According to the Whole Grains Council, a whole grain food contains “all the essential parts and naturally occurring nutrients of the entire grain seed.”
Examples of whole grains include barley, corn, quinoa, rice, rye, and wheat.
Much of the nutritional value of grains are lost during the refining process.
Findings from previous research infer that foods containing whole grains have a myriad of health benefits. These benefits include a reduced risk of certain cancers, diabetes, heart disease, and obesity, and they are thought to help maintain gut health.
The research team, led by senior author Qi Sun, took an in-depth, large-scale look at dietary whole grains and their impact on longevity and disease.
The team analyzed data from 12 already-published papers, alongside data from unpublished sources – the National Health and Nutrition Examination Survey (NHANES) III and NHANES 1999-2004. The studies included participants from the United Kingdom, United States, and Scandinavian countries.
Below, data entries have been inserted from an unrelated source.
Lemma test_services_spec E s :
  raises_Exceptions E ->
  fst (test_services E s) = Ret tt /\
  opened (events_since s (snd (test_services E s))) =
    map (fun item => probe_url (fst item)) (services (self s)) /\
  self (snd (test_services E s)) = self s.
Proof.
  intros HE.
  pose proof (preserves_test_services trace_grows E s) as Hg.
  unfold test_services in *. unfold print, emit, get_self, bind in *.
  cbn in *.
  set (s1 := mk_State (self s) (trace s ++ [Print _]) (next_pid s)) in *.
  pose proof (test_each_total E (services (self s)) s1 HE) as Ht.
  pose proof (test_each_opened E (services (self s)) s1 HE) as Ho.
  pose proof (test_each_self E (services (self s)) s1 HE) as Hs.
  destruct (test_each E (services (self s)) s1) as [r s2].
  cbn in Ht, Ho, Hs, Hg |- *. subst r. repeat split; auto.
  apply opened_events_since; [exact Hg | ].
  rewrite Ho. subst s1. cbn. rewrite opened_app. cbn. now rewrite app_nil_r.
Qed.

(** *** What one turn of the loop prints *)

Lemma test_service_request_fails E s lp cfg e :
  env_urlopen E (List.length (trace s)) (probe_url lp) 5 = inl e ->
  isinstance_Exception e = true ->
  test_service E lp cfg s =
    (Ret tt,
     mk_State (self s)
              (trace s ++ [UrlOpen (probe_url lp) 5; failure_line cfg (exn_str e)])
              (next_pid s)).
Proof.
  intros Hu He. unfold test_service, urlopen, failure_line. unfold_M. cbn.
  rewrite Hu. cbn. rewrite He. cbn. norm_trace. reflexivity.
Qed.

Lemma test_service_other_status E s lp cfg resp :
  env_urlopen E (List.length (trace s)) (probe_url lp) 5 = inr resp ->
  getcode resp <> 200 ->
  test_service E lp cfg s =
    (Ret tt,
     mk_State (self s)
              (trace s ++
               [ UrlOpen (probe_url lp) 5;
                 failure_line cfg ("HTTP " ++ str_of_Z (getcode resp)) ])
              (next_pid s)).
Proof.
  intros Hu Hc. apply Z.eqb_neq in Hc.
  unfold test_service, urlopen, failure_line. unfold_M. cbn.
  rewrite Hu. cbn. rewrite Hc. cbn. norm_trace. reflexivity.
Qed.
Lemma cleanupDir_survivors_within_keep_days_witness :
  now - MaxTime version_a
  <= SnapshotKeepDays (retention 2 false) * (24 * time.Hour).
Proof.
  apply (cleanupDir_survivors_within_keep_days
           (listing_store snapshot_dir tie_entries) (retention 2 false)
           now snapshot_dir
           (judge_all (retention 2 false) now [version_a; version_b])
           {| v_version := version_a; shouldDelete := false; reason := "" |}).
  - simpl. lia.
  - eapply cleanupDir_ok; [reflexivity|].
    exists (map_to_list (group_entries tie_entries)).
    split; [by unfold range_map|]. split.
    + vm_compute. first [reflexivity | apply perm_swap].
    + repeat constructor.
  - apply list_elem_of_here.
  - reflexivity.
Defined.

End retention_age_runs.
Lemma create_map_nonempty (rows : list row) (out_html : string) :
  rows <> [] ->
  exists m mid,
    create_map rows out_html
    = ([SaveMap out_html m; Print ("Folium map saved to " ++ out_html)%string], Ok tt) /\
    nth_error rows (length rows / 2) = Some mid /\
    location m = (latitude mid, longitude mid) /\
    layers m = map waypoint_marker WAYPOINTS
               ++ [PolyLine (map (fun r => (latitude r, longitude r)) rows) "blue" 3 0.7].
Proof.
  intros Hne.
  destruct (index_middle rows Hne) as [mid [Hmid _]].
  unfold create_map, lift, io_bind. rewrite Hmid.
  set (m0 := {| location := (latitude mid, longitude mid); zoom_start := 5; layers := [] |}).
  destruct (add_markers WAYPOINTS m0) as [H1 [H2 H3]].
  exists (add_to (PolyLine (map (fun r => (latitude r, longitude r)) rows) "blue" 3 0.7)
            (fold_left (fun m w => let '(name, lat, lon) := w in
                                   add_to (Marker (lat, lon) name) m) WAYPOINTS m0)), mid.
  split; [reflexivity|].
  split.
  - unfold index in Hmid.
    destruct (nth_error rows (length rows / 2)); [congruence|discriminate].
  - unfold add_to in *; cbn [location layers]. rewrite H1, H3. now split.
Qed.

(** X12: for at least one row [create_map] saves one map and reports it;
    the map is centred on the position of the middle row, carries one marker
    per way-point at its [(lat, lon)] and then one line through the
    [(lat, lon)] of all rows in order. *)
Theorem create_map_saves (rows : list row) (out_html : string) :
  rows <> [] ->
  exists m mid,
    create_map rows out_html
    = ([SaveMap out_html m; Print ("Folium map saved to " ++ out_html)%string], Ok tt) /\
    nth_error rows (length rows / 2) = Some mid /\
    location m = (latitude mid, longitude mid) /\
    layers m = map waypoint_marker WAYPOINTS
               ++ [PolyLine (map (fun r => (latitude r, longitude r)) rows) "blue" 3 0.7].
Proof. apply create_map_nonempty. Qed.
(** * xpm-liquid: the substitution map and the expansion loop

    A shallow embedding of [src/lib/xpm-liquid.ts]: the three path
    sanitization filters, the flattening of multi-line properties, the
    construction of the substitution map ([prepareMap]) and the
    repeat-until-stable expansion loop ([performSubstitutions]).

    Strings.  A JavaScript string is a sequence of UTF-16 code units.  The
    embedding uses [string], whose characters are the code units 0..255;
    the code treats every code unit above 255 like any other character
    outside the classes and markers it looks for.

    Objects.  A JavaScript object read as data is a finite map from its own
    string keys to values ([gmap string _]).  The members inherited from
    the built-in prototypes are no descriptor data, but the code meets them
    in two places, which the embedding follows: a read by a computed key
    ([Js.index]) finds them, and an assignment to the key [__proto__]
    ([Js.assign]) goes to the inherited setter. *)

From Stdlib Require Import Ascii.
From stdpp Require Import gmap strings list fin_maps pretty.

Set Warnings "-register-all".

Local Open Scope string_scope.

(** ** Strings *)

Module Str.

(** [s.includes(sub)]: [sub] occurs in [s] at some position. *)
Fixpoint includes (s sub : string) : bool :=
  String.prefix sub s
  || match s with
     | EmptyString => false
     | String _ rest => includes rest sub
     end.

(** [lines.join(sep)] on an array of strings. *)
Fixpoint join (sep : string) (lines : list string) : string :=
  match lines with
  | [] => ""
  | [x] => x
  | x :: rest => x +:+ sep +:+ join sep rest
  end.

(** White space and line terminators, as [String.prototype.trim] sees them
    among the code units 0..255: TAB, LF, VT, FF, CR, SP and NBSP. *)
Definition isWhiteSpace (c : ascii) : bool :=
  bool_decide (Ascii.nat_of_ascii c ∈ [9; 10; 11; 12; 13; 32; 160]).

Fixpoint trimStart (s : string) : string :=
  match s with
  | EmptyString => EmptyString
  | String c rest => if isWhiteSpace c then trimStart rest else s
  end.

Definition trimEnd (s : string) : string :=
  String.rev (trimStart (String.rev s)).

(** [s.trim()] *)
Definition trim (s : string) : string := trimEnd (trimStart s).

End Str.

(** ** Global replacement with a regular expression

    [input.replace(/re/g, rep)] scans the input from left to right; at each
    position where the expression matches, the match is replaced and the
    scan resumes after it; a character where it does not match is copied.
    A [Matcher] gives, for the rest of the input at the current position,
    the length of the match that starts there.  Both expressions of this
    file match at least one character. *)

Module Regex.

Definition Matcher := string → option nat.

(** [[^...]+]: the longest run of characters outside the class, at least
    one ([+] is greedy and the class has no alternative to back off to). *)
Fixpoint runLength (inClass : ascii → bool) (s : string) : nat :=
  match s with
  | EmptyString => 0
  | String c rest => if inClass c then 0 else S (runLength inClass rest)
  end.

Definition negatedClassPlus (inClass : ascii → bool) : Matcher :=
  fun s => match runLength inClass s with
           | 0 => None
           | n => Some n
           end.

(** a literal pattern, such as [/--/] *)
Definition literal (lit : string) : Matcher :=
  fun s => if String.prefix lit s then Some (String.length lit) else None.

(** [skip] counts the characters of the current match still to be passed
    over. *)
Fixpoint replaceFrom (m : Matcher) (rep : string) (skip : nat) (s : string)
  : string :=
  match s with
  | EmptyString => EmptyString
  | String c rest =>
      match skip with
      | S k => replaceFrom m rep k rest
      | 0 =>
          match m s with
          | Some (S n) => rep +:+ replaceFrom m rep n rest
          | _ => String c (replaceFrom m rep 0 rest)
          end
      end
  end.

Definition replaceAll (m : Matcher) (rep : string) (s : string) : string :=
  replaceFrom m rep 0 s.

End Regex.

(** ** The host

    What the ambient [os], [path] and [process] modules answer, and what
    the runtime has; read once per call, never written. *)

Record OsInfo := {
  EOL : string;
  arch : string;
  constants : gmap string (gmap string string);
  cpus : list (gmap string string);
  endianness : string;
  homedir : string;
  hostname : string;
  platform : string;
  release : string;
  tmpdir : string;
  type : string;
  version : string
}.

Record PathConvention := {
  delimiter : string;
  sep : string
}.
(** * Concrete runs *)

(** A submit in the initial world, where nothing is selected. *)
Lemma submit_without_file_witness :
  has_file (selectedFile (ui initial_world)) = false /\
  posted (run (handleUpload (selectedFile (ui initial_world))) initial_world)
    = [] /\
  error (ui (run (handleUpload (selectedFile (ui initial_world)))
               initial_world))
    = Some "Please select a resume file.".
Proof.
  split; [reflexivity |].
  destruct (submit_without_file initial_world eq_refl) as (Hposted & _ & Herr & _).
  split; [exact Hposted | exact Herr].
Defined.

(** A submit right after the sample file has been chosen. *)
Lemma submit_with_file_witness :
  let w := run (handleFileChange [sample_file]) initial_world in
  selectedFile (ui w) = SelFile sample_file /\
  posted (run (handleUpload (selectedFile (ui w))) w) =
    [{| method := "POST";
        url := "http://localhost:5000/analyze/";
        body := [("file", sample_file)];
        headers := [("Content-Type", "multipart/form-data")] |}].
Proof.
  cbv zeta. split; [reflexivity |].
  exact (proj1 (submit_with_file
                  (run (handleFileChange [sample_file]) initial_world)
                  sample_file eq_refl)).
Defined.

(** The awaited request for the sample file fails with a server error. *)
Lemma failed_request_outcome_witness :
  reachable never_positive awaiting_world /\
  exists w',
    step never_positive (PostSettled 0 (Rejected server_error)) awaiting_world
      = Some w' /\
    loading (ui w') = false /\
    error (ui w') =
      Some "Failed to upload and analyze the resume. Please try again." /\
    analysisResult (ui w') = VNull.
Proof.
  split; [exact (awaiting_world_reachable never_positive) |].
  eexists. split; [reflexivity |].
  destruct (failed_request_outcome never_positive awaiting_world
              (awaiting_world_reachable never_positive)) as [Hfail _].
  destruct (Hfail 0%nat server_error _ eq_refl) as (Hl & He & Hr & _).
  split; [exact Hl | split; [exact He | exact Hr]].
Defined.
(** [POST sessions/:id/messages] always answers.  When the answer
    completed, the content returned is the text of the assistant message
    that was stored last in the session, under the same identifier; when
    it failed, the request is rejected with the
    [MessageProcessingException] and the session ends with the user
    message. *)
Theorem sendMessage_answers (id : string) (dto : SendMessageDto)
    (srv : Server) :
  let '(pm, _, ai, _) :=
    processMessage breakerConfig openai randomUUID
      (dto_message dto) (Some id) srv in
  let '(answer, srv') :=
    sendMessage breakerConfig openai randomUUID id dto srv in
  exists session stored,
    ChatService.sessions (chat srv') !! ChatService.sessionId pm
    = Some session /\
    last (ChatSession.messages session) = Some stored /\
    match answer with
    | Some (Resolved response) =>
        Message.role stored = ASSISTANT /\
        Message.content stored = response_content response /\
        (response_id response <> EmptyString ->
         Message.id stored = response_id response) /\
        response_sessionId response = id
    | Some (Rejected e) =>
        Message.role stored = USER /\
        Message.content stored = dto_message dto /\
        exists cause,
          e = MessageProcessingException "Failed to generate AI response"
                cause
    | None => False
    end.
Proof.
  unfold sendMessage.
  destruct (processMessage breakerConfig openai randomUUID
              (dto_message dto) (Some id) srv)
    as [[[pm out] ai] srv'] eqn:Hrun.
  destruct (processMessage_ai_shape _ _ _ _ _ _ _ Hrun)
    as (fragments & t & Hall & Ht & Hlog).
  rewrite (processMessage_out _ _ _ _ _ _ _ Hrun). unfold mirror. simpl.
  rewrite Hlog, map_app, map_wrap_fragments, collect_fragments. simpl.
  destruct t as [chunk | e |]; [discriminate | |]; simpl.
  - destruct (processMessage_session _ _ _ _ _ _ _ _ _ _ Hrun)
      as (user & rest & t & Hrole & Hcontent & Hsess & Hend).
    destruct Hend as [(-> & _ & _) | (answer & _ & _ & Hcomplete)].
    + eexists _, user. rewrite Hsess, lookup_insert_eq.
      split; [reflexivity |]. simpl. rewrite last_snoc.
      split; [done |]. eauto.
    + rewrite Hlog, last_snoc in Hcomplete. discriminate.
  - destruct (processMessage_completed_aux _ _ _ _ _ _ _ _ _ _ Hrun)
      as (user & answer & _ & _ & Harole & Hacontent & Hatime & _ & Haid
          & Hsess & _).
    { by rewrite Hlog, last_snoc. }
    eexists _, answer. rewrite Hsess, lookup_insert_eq.
    split; [reflexivity |]. simpl.
    change (ChatSession.messages (sessionBefore randomUUID (Some id) srv)
            ++ [user; answer])
      with (ChatSession.messages (sessionBefore randomUUID (Some id) srv)
            ++ [user] ++ [answer]).
    rewrite app_assoc, last_snoc. split; [done |].
    split; [done |]. split.
    { rewrite Hacontent, Hlog. by apply transcript_fragments. }
    by repeat split.
Qed.
Lemma unreachable_repair_witness :
  let c := mkConflict Scenario.buildDir Scenario.buildATxt UNREACHABLE_RULE in
  let d := mkConflict Scenario.txtExt Scenario.buildATxt UNREACHABLE_RULE in
  let e := mkConflict Scenario.txtExt Scenario.txtExt UNREACHABLE_RULE in
  let s := mkConflict Scenario.dirAB Scenario.tmpGlob UNREACHABLE_RULE in
  let g := mkIgnoreFile [Scenario.dirAChildren; Scenario.tmpGlob] in
  (CType c = UNREACHABLE_RULE /\
   findRuleIndex Scenario.twoShadows (Left c) = Z.of_nat 1 /\
   findRuleIndex Scenario.twoShadows (Right c) = Z.of_nat 2 /\
   fixConflict Scenario.twoShadows c =
   (mkIgnoreFile [Scenario.txtExt; Scenario.buildDir],
    mkResult (Some Scenario.buildATxt) REMOVED AUTOMATED_FIX, None))
  /\
  (CType d = UNREACHABLE_RULE /\
   findRuleIndex Scenario.twoShadows (Left d) = Z.of_nat 0 /\
   findRuleIndex Scenario.twoShadows (Right d) = Z.of_nat 2 /\
   2%nat <> 1%nat /\ 2%nat <> 0%nat /\
   exists (rs' : list Rule) (k : nat),
     fixConflict Scenario.twoShadows d =
     (mkIgnoreFile rs', mkResult (Some (Right d)) MOVED AUTOMATED_FIX, None)
     /\ nth_error rs' k = nth_error (rules Scenario.twoShadows) 0
     /\ nth_error rs' (S k) = nth_error (rules Scenario.twoShadows) 2
     /\ removeAt rs' (S k) = removeAt (rules Scenario.twoShadows) 2)
  /\
  (CType e = UNREACHABLE_RULE /\
   findRuleIndex Scenario.E (Left e) = Z.of_nat 0 /\
   findRuleIndex Scenario.E (Right e) = Z.of_nat 0 /\
   fixConflict Scenario.E e =
   (Scenario.E, mkResult (Some Scenario.txtExt) MOVED AUTOMATED_FIX, None))
  /\
  (findRuleIndex Scenario.E (Right d) = -1 /\
   fixConflict Scenario.E d
   = (Scenario.E, zeroResult, Some ruleToMoveNotFoundError))
  /\
  (CType s = UNREACHABLE_RULE /\
   findRuleIndex g (Left s) = -1 /\
   findRuleIndex g (Right s) <> -1 /\
   findRuleIndex g (Right s) <> 0 /\
   fixConflict g s = (g, zeroResult, Some targetRuleNotFoundError))
  /\
  (1 <= 1 /\
   FixConflicts Scenario.B 1 =
   (mkIgnoreFile [Scenario.buildRec],
    [mkResult (Some Scenario.buildDir) REMOVED AUTOMATED_FIX], None)).
Proof.
  intros c d e s g.
  assert (N1 : 2%nat <> 1%nat) by lia.
  assert (N0 : 2%nat <> 0%nat) by lia.
  assert (G1 : findRuleIndex g (Right s) <> -1) by (vm_compute; discriminate).
  assert (G0 : findRuleIndex g (Right s) <> 0) by (vm_compute; discriminate).
  assert (L1 : 1 <= 1) by lia.
  destruct unreachable_repair as (Found & NoRight & NoLeft & B).
  split; [|split; [|split; [|split; [|split]]]].
  - refine (conj eq_refl (conj eq_refl (conj eq_refl _))).
    exact (proj1 (Found Scenario.twoShadows c 1%nat 2%nat
                    eq_refl eq_refl eq_refl) eq_refl).
  - refine (conj eq_refl (conj eq_refl (conj eq_refl (conj N1 (conj N0 _))))).
    exact (proj1 (proj2 (Found Scenario.twoShadows d 0%nat 2%nat
                           eq_refl eq_refl eq_refl)) N1 N0).
  - refine (conj eq_refl (conj eq_refl (conj eq_refl _))).
    exact (proj2 (proj2 (proj2 (proj2 (Found Scenario.E e 0%nat 0%nat
                                         eq_refl eq_refl eq_refl)) eq_refl))).
  - refine (conj eq_refl _).
    exact (NoRight Scenario.E d eq_refl eq_refl).
  - refine (conj eq_refl (conj eq_refl (conj G1 (conj G0 _)))).
    exact (NoLeft g s eq_refl eq_refl G1 G0).
  - exact (conj L1 (B 1 L1)).
Defined.

End UnreachableRepair.

(** ** Smart insertion *)

Section InsertionFacts.

Local Open Scope list_scope.

Lemma rejection_cases (c : Conflict) (e : error) :
  rejection c = Some e ->
  e = semanticConflictError \/ e = redundantRuleError \/ e = unreachableRuleError.
Proof.
  unfold rejection.
  destruct (CType c =? SEMANTIC_CONFLICT)%string; [intros [= <-]; auto|].
  destruct (CType c =? REDUNDANT_RULE)%string; [intros [= <-]; auto|].
  destruct (CType c =? UNREACHABLE_RULE)%string; [intros [= <-]; auto|].
  discriminate.
Qed.

Lemma rejection_of_class (c : Conflict) :
  CType c = SEMANTIC_CONFLICT \/ CType c = REDUNDANT_RULE
  \/ CType c = UNREACHABLE_RULE ->
  exists e, rejection c = Some e.
Proof.
  unfold rejection. intros [H | [H | H]]; rewrite H; cbn; eauto.
Qed.

(** The scan stops at the first existing rule that rejects the new rule. *)
Lemma addScan_firstRejection (rule : Rule) (rest : list Rule) (e : error) :
  firstRejection rule rest = Some e ->
  forall i ideal, addScan i rest rule ideal = Err e.
Proof.
  induction rest as [|existing intervening IH]; [discriminate|].
  cbn [firstRejection addScan]. unfold rejectionAt, rejection.
  destruct (checkConflict existing rule intervening) as [c|].
  - destruct (CType c =? SEMANTIC_CONFLICT)%string; [intros [= <-]; reflexivity|].
    destruct (CType c =? REDUNDANT_RULE)%string; [intros [= <-]; reflexivity|].
    destruct (CType c =? UNREACHABLE_RULE)%string; [intros [= <-]; reflexivity|].
    intros H i ideal.
    destruct (CType c =? INEFFECTIVE_RULE)%string; apply IH, H.
  - intros H i ideal. apply IH, H.
Qed.

Lemma firstRejection_app (rule : Rule) (l1 rest : list Rule) :
  (forall a x b, l1 = a ++ x :: b -> rejectionAt rule x (b ++ rest) = None) ->
  firstRejection rule (l1 ++ rest) = firstRejection rule rest.
Proof.
  induction l1 as [|y l1 IH]; intros H; [reflexivity|].
  cbn [app firstRejection].
  rewrite (H [] y l1 eq_refl). apply IH.
  intros a x b ->. apply (H (y :: a) x b). reflexivity.
Qed.

Lemma firstRejection_cases (rule : Rule) (rest : list Rule) (e : error) :
  firstRejection rule rest = Some e ->
  e = semanticConflictError \/ e = redundantRuleError \/ e = unreachableRuleError.
Proof.
  induction rest as [|x rest IH]; [discriminate|].
  cbn [firstRejection]. unfold rejectionAt.
  destruct (checkConflict x rule rest) as [c|]; [|exact IH].
  destruct (rejection c) as [e0|] eqn:R; [|exact IH].
  intros [= <-]. eapply rejection_cases, R.
Qed.

Lemma firstRejection_some (rule : Rule) (l1 rest : list Rule) (e : error) :
  firstRejection rule rest = Some e ->
  exists e', firstRejection rule (l1 ++ rest) = Some e'.
Proof.
  intros H. induction l1 as [|y l1 IH]; cbn [app firstRejection]; [eauto|].
  destruct (rejectionAt rule y (l1 ++ rest)); eauto.
Qed.

(** C1.  If, during [add], some existing rule classifies against the new
    rule as SEMANTIC_CONFLICT, REDUNDANT_RULE or UNREACHABLE_RULE, then [add]
    returns one of the three insertion-conflict errors, no result, and the
    container exactly as it was; the error is the one of the first existing
    rule that rejects the new rule, so it is the error of the given conflict
    whenever no earlier rule rejects.  In particular
    [AddFile("todo.txt", INCLUDE)] on [*.txt] returns the unreachable-rule
    error and leaves [*.txt]. *)
Theorem add_rejects_without_mutation :
  (forall (f : IgnoreFile) (rule : Rule) (l1 : list Rule) (existing : Rule)
          (l2 : list Rule) (c : Conflict),
     rules f = l1 ++ existing :: l2 ->
     checkConflict existing rule l2 = Some c ->
     CType c = SEMANTIC_CONFLICT \/ CType c = REDUNDANT_RULE
     \/ CType c = UNREACHABLE_RULE ->
     (exists e,
        addRuleWithConflictResolution f rule = (f, [], Some e)
        /\ (e = semanticConflictError \/ e = redundantRuleError
            \/ e = unreachableRuleError))
     /\
     ((forall a x b, l1 = a ++ x :: b ->
                     rejectionAt rule x (b ++ existing :: l2) = None) ->
      addRuleWithConflictResolution f rule = (f, [], rejection c)))
  /\
  AddFile Scenario.E "todo.txt" INCLUDE
  = (Scenario.E, [], Some unreachableRuleError).
Proof.
  split; [|reflexivity].
  intros f rule l1 existing l2 c Hf Hc Hclass.
  destruct (rejection_of_class c Hclass) as [e He].
  assert (Hhere : firstRejection rule (existing :: l2) = Some e).
  { cbn [firstRejection]. unfold rejectionAt. rewrite Hc, He. reflexivity. }
  unfold addRuleWithConflictResolution. rewrite Hf. split.
  - destruct (firstRejection_some rule l1 _ _ Hhere) as [e' He'].
    exists e'. rewrite (addScan_firstRejection _ _ _ He').
    split; [reflexivity | eapply firstRejection_cases, He'].
  - intros Hfirst.
    rewrite (addScan_firstRejection rule (l1 ++ existing :: l2) e).
    + rewrite He. reflexivity.
    + rewrite firstRejection_app; assumption.
Qed.

Lemma add_rejects_without_mutation_witness :
  let f := mkIgnoreFile [Scenario.buildDir; Scenario.txtExt] in
  let c := mkConflict Scenario.txtExt Scenario.todoTxt UNREACHABLE_RULE in
  rules f = [Scenario.buildDir] ++ Scenario.txtExt :: [] /\
  checkConflict Scenario.txtExt Scenario.todoTxt [] = Some c /\
  CType c = UNREACHABLE_RULE /\
  (forall a x b, [Scenario.buildDir] = a ++ x :: b ->
                 rejectionAt Scenario.todoTxt x (b ++ Scenario.txtExt :: []) = None) /\
  addRuleWithConflictResolution f Scenario.todoTxt
  = (f, [], Some unreachableRuleError).
Proof.
  intros f c.
  assert (Hfirst : forall a x b, [Scenario.buildDir] = a ++ x :: b ->
            rejectionAt Scenario.todoTxt x (b ++ Scenario.txtExt :: []) = None).
  { intros [|y [|z a]] x b H; simpl in H.
    - injection H as <- <-. reflexivity.
    - injection H as _ H. discriminate H.
    - injection H as _ H. discriminate H. }
  refine (conj eq_refl (conj eq_refl (conj eq_refl (conj Hfirst _)))).
  exact (proj2 (proj1 add_rejects_without_mutation f Scenario.todoTxt
                  [Scenario.buildDir] Scenario.txtExt [] c
                  eq_refl eq_refl (or_intror (or_intror eq_refl)))
               Hfirst).
Defined.

End InsertionFacts.

(** ** Valid rules *)

Section ValidRules.

Lemma Validate_cases (a : Action) :
  ActionM.Validate a = None -> a = INCLUDE \/ a = EXCLUDE.
Proof.
  unfold ActionM.Validate.
  destruct (Z.eqb_spec a INCLUDE); [auto|].
  destruct (Z.eqb_spec a EXCLUDE); [auto | discriminate].
Qed.
#[global] Instance Status_eq_dec : EqDecision Status.
Proof. solve_decision. Defined.

(** The string a status is stored as in the task. *)
Definition status_str (s : Status) : string :=
  match s with
  | pending => "pending"
  | downloading => "downloading"
  | completed => "completed"
  | failed => "failed"
  | paused => "paused"
  end.

(** [@dataclass class DownloadTask] *)
Record DownloadTask := mkTask {
  url : string;
  filename : string;
  headers : list (string * string);
  episode_number : Z;
  episode_title : string;
  file_size : Z;
  downloaded : Z;
  status : Status;
  retry_count : Z;
  max_retries : Z
}.

Definition set_status (s : Status) (t : DownloadTask) : DownloadTask :=
  mkTask (url t) (filename t) (headers t) (episode_number t) (episode_title t)
         (file_size t) (downloaded t) s (retry_count t) (max_retries t).

Definition set_downloaded (d : Z) (t : DownloadTask) : DownloadTask :=
  mkTask (url t) (filename t) (headers t) (episode_number t) (episode_title t)
         (file_size t) d (status t) (retry_count t) (max_retries t).

Definition set_file_size (n : Z) (t : DownloadTask) : DownloadTask :=
  mkTask (url t) (filename t) (headers t) (episode_number t) (episode_title t)
         n (downloaded t) (status t) (retry_count t) (max_retries t).

Definition set_retry_count (n : Z) (t : DownloadTask) : DownloadTask :=
  mkTask (url t) (filename t) (headers t) (episode_number t) (episode_title t)
         (file_size t) (downloaded t) (status t) n (max_retries t).

(** [class SmartDownloadManager]: the fields the operations below read.
    The file behind [resume_data_file] is an argument of the operations on
    the manifest; what the [progress_callbacks] are called with is returned
    by the transport. *)
Record SmartDownloadManager := mkManager {
  max_concurrent : Z;
  chunk_size : Z;
  download_tasks : list DownloadTask
}.

Definition with_tasks (ts : list DownloadTask) (self : SmartDownloadManager) :=
  mkManager (max_concurrent self) (chunk_size self) ts.

(** [__init__(self, max_concurrent=3, chunk_size=1024*1024)] *)
Definition init_manager (mc cs : Z) : SmartDownloadManager := mkManager mc cs [].

(** [add_download]: a fresh task with the dataclass defaults, appended. *)
Definition new_task (u f : string) (h : list (string * string)) (n : Z) (title : string)
  : DownloadTask :=
  mkTask u f h n title 0 0 pending 0 3.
In all, the new analysis used data from 786,076 individuals between 1970 and 2010. The meta-analysis showed that, for each 16 gram serving of whole grains, there was a 7 percent decrease in total deaths, a 9 percent decrease in cardiovascular disease-related deaths, and a 5 percent reduction in deaths related to cancer.
The results, published this week in Circulation, showed that the effect was more pronounced as whole grain consumption increased.
Those individuals who ate 48 grams of whole grain per day had a 20 percent reduced risk of mortality, a 25 percent reduced risk of cardiovascular mortality, and a 14 percent lower risk of cancer mortality.
Although the results show an impressive effect size, the authors admit some limitations. For instance, the earlier studies used in the analysis were conducted before a consistent definition of whole grain was designed; therefore, the lists of whole grain foods varied substantially between experiments.
Additionally, the majority of participants were from Scandinavian countries and the U.S., so there is a possibility that the results are not relevant (or less relevant) for other populations.
“These findings lend further support to the U.S. government’s current Dietary Guidelines for Americans, which suggest higher consumption of whole grains to facilitate disease prevention.”
Qi Sun, M.D., Sc.D., senior author
Despite the shortfalls mentioned above, the results are backed up by many previous trials. So, how do whole grains impart their impressive life-extending ability?
There are a number of theories, but the likelihood is that a variety of mechanisms work together to produce the positive health outcomes. For instance, whole grains contain a variety of bioactive compounds, all of which could play their part.
Additionally, the higher fiber content of whole grains may lower the production of cholesterol and glucose. Whole grain’s ability to induce a feeling of fullness might be one of the ways in which it helps stave off obesity and the conditions related to obesity.
However the effects are produced, Dr. Sun believes it is time for healthcare professionals to sing the praises of whole grain foods:
“Based on the solid evidence from this meta-analysis and numerous previous studies that collectively document beneficial effects of whole grains, I think healthcare providers should unanimously recommend whole grain consumption to the general population as well as to patients with certain diseases to help achieve better health and perhaps reduce death.”
Because this study used a huge amount of data and supports earlier research, the results are likely to spawn questions about how diets should be modified. Alice H. Lichtenstein, D.Sc., a spokesperson for the American Heart Association, suggests that refined grains should be replaced with whole grain products rather than added to the diet.